(Data extracts begins)

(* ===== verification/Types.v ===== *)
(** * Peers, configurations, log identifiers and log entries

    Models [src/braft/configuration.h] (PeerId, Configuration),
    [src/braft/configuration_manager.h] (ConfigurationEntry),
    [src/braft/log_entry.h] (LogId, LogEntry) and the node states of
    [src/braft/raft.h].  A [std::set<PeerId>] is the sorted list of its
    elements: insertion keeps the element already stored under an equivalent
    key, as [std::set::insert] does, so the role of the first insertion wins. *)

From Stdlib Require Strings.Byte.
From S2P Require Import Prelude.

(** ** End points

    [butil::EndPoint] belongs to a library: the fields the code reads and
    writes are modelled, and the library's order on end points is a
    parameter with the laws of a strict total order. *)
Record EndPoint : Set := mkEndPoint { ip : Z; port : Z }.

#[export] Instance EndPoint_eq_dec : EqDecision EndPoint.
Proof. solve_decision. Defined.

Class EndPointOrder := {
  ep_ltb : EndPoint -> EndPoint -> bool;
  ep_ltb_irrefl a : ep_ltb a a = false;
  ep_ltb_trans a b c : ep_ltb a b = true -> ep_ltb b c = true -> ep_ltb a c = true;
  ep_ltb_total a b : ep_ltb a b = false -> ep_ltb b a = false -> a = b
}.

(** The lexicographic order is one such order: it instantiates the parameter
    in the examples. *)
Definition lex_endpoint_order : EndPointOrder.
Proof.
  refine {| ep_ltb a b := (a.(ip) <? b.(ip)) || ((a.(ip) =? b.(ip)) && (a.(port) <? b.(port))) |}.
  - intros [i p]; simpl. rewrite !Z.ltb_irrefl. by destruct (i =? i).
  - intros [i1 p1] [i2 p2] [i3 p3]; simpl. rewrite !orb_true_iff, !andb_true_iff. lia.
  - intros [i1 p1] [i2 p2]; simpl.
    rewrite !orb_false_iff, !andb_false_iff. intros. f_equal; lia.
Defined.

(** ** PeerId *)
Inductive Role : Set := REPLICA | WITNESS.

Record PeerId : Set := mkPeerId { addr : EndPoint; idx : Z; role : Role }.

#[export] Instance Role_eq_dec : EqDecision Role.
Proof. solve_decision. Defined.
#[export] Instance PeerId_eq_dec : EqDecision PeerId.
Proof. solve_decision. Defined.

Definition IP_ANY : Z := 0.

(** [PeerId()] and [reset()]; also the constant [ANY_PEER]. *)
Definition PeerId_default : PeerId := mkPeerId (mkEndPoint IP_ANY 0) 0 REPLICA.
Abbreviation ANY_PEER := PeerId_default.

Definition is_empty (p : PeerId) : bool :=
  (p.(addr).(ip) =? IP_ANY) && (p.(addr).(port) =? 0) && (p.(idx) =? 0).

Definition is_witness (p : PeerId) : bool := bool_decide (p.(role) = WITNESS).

(Data extracts ends)

Brief. Every line from the one containing "(a.(ip) <? b.(ip))" through the end of the material above should be retyped exactly; please include nothing else.

Reply.
  refine {| ep_ltb a b := (a.(ip) <? b.(ip)) || ((a.(ip) =? b.(ip)) && (a.(port) <? b.(port))) |}.
  - intros [i p]; simpl. rewrite !Z.ltb_irrefl. by destruct (i =? i).
  - intros [i1 p1] [i2 p2] [i3 p3]; simpl. rewrite !orb_true_iff, !andb_true_iff. lia.
  - intros [i1 p1] [i2 p2]; simpl.
    rewrite !orb_false_iff, !andb_false_iff. intros. f_equal; lia.
Defined.

(** ** PeerId *)
Inductive Role : Set := REPLICA | WITNESS.

Record PeerId : Set := mkPeerId { addr : EndPoint; idx : Z; role : Role }.

#[export] Instance Role_eq_dec : EqDecision Role.
Proof. solve_decision. Defined.
#[export] Instance PeerId_eq_dec : EqDecision PeerId.
Proof. solve_decision. Defined.

Definition IP_ANY : Z := 0.

(** [PeerId()] and [reset()]; also the constant [ANY_PEER]. *)
Definition PeerId_default : PeerId := mkPeerId (mkEndPoint IP_ANY 0) 0 REPLICA.
Abbreviation ANY_PEER := PeerId_default.

Definition is_empty (p : PeerId) : bool :=
  (p.(addr).(ip) =? IP_ANY) && (p.(addr).(port) =? 0) && (p.(idx) =? 0).

Definition is_witness (p : PeerId) : bool := bool_decide (p.(role) = WITNESS).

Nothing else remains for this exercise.